Figure 2: AI JVD Solution Architecture
We have built two different Clusters, as shown in Figure 3, which share the Frontend fabric and Storage Backend fabric but have separate GPU Backend fabrics . Each cluster is made of two stripes following the Rail Optimized Stripe Architecture , but include different switch models as Leaf and Spine nodes, as well as GPU server models.
Figure 3: AI JVD Lab Clusters
The GPU Backend in Cluster 2 consists of Juniper QFX5240 switches acting as both leaf nodes and spine nodes and includes AMD MI300X GPU servers and Nvidia H100 GPU servers.
The rest of this document focuses on the Nvidia servers and Weka storage and includes server and storage configurations, specific for these systems.
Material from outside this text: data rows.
(* ===================================================================== *)
(* hybrid_model.py: HybridRecommendationSystem_Custom                     *)
(*                                                                       *)
(* A shallow embedding of the hybrid scorer (predict / recommend) and of *)
(* the two Python builtins it relies on: sorted(..., key=, reverse=True) *)
(* and the slice [:top_n].                                               *)
(*                                                                       *)
(* Modelling choices                                                     *)
(*  - Scores and weights are elements of an arbitrary totally ordered    *)
(*    ring (realDomainType): the operations the code uses are the        *)
(*    literal 0, *, + and, inside sorted, <. IEEE special values (NaN,   *)
(*    infinities, signed zeros) are not part of this model.              *)
(*  - top_n is a Python int, hence MathComp's int (Posz n / Negz n).     *)
(*  - A method of the class is a function of the attribute record self   *)
(*    that returns an outcome together with the attribute record after   *)
(*    the call (explicit state passing).                                 *)
(*  - Exn is the type of the instances of Python's Exception class, the  *)
(*    ones the handler "except Exception" of recommend matches. The      *)
(*    module Guarded adds the raised values that are not instances of    *)
(*    Exception (KeyboardInterrupt, SystemExit), which that handler lets *)
(*    through, and gives the loop and recommend with the class test.     *)
(*  - The two sub-scorers are read as oracles: their predict is a        *)
(*    function of (user_id, item_id) to an outcome. An attribute left at *)
(*    its default None is the only falsy value of cf_model / cb_model.   *)
(*  - fit forwards to the fit methods of the sub-scorers, which are      *)
(*    parameters; a sub-scorer fitted in place is the new value of its   *)
(*    attribute.                                                         *)
(*  - app.py, fetch_recommendations: frames are lists of rows, and        *)
(*    merge(on="book_id", how="left") is the left join that keeps the     *)
(*    order of the left rows. The book_id column of the catalog holds     *)
(*    Python ints, on which int(bid) is the identity; float(scr) is a     *)
(*    parameter that returns a float or raises.                          *)
(*  - book_dashboard.py, get_recommendations: pt enters through pt.index, *)
(*    similarities is a list of rows, indexing out of bounds raises       *)
(*    IndexError, and round(., 4) is a parameter.                        *)
(* ===================================================================== *)

From HB Require Import structures.
From mathcomp Require Import ssreflect ssrfun ssrbool eqtype ssrnat seq path.
From mathcomp Require Import order ssralg ssrnum ssrint rat.

Set Implicit Arguments.
Unset Strict Implicit.
Unset Printing Implicit Defensive.

Import Order.TTheory GRing.Theory Num.Theory.

(* --------------------------------------------------------------------- *)
(* Python builtins                                                        *)
(* --------------------------------------------------------------------- *)

Module Py.

Section Slice.
Variable T : Type.

(* s[:n]: a negative stop counts from the end, and both ends are clamped
   to [0, len s]. *)
Definition slice_to (n : int) (s : seq T) : seq T :=
  match n with
  | Posz k => take k s
  | Negz k => take (size s - k.+1) s
  end.

End Slice.

Section Sorted.
Variables (d : Order.disp_t) (K : orderType d) (T : Type).
Variable key : T -> K.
It is important to notice that the type of switch and the number of switches acting as leaf and spine nodes, as well as the number and speed of the links between them, is determined by the type of fabric (Frontend, GPU Backend or Storage Backend) as they present different requirements. More details will be included in the respective fabric description sections.
In the case of the GPU Backend fabric, the number of GPU servers, as well as the number of GPUs per server, are also factors determining the number and switch type of the leaf and spine nodes.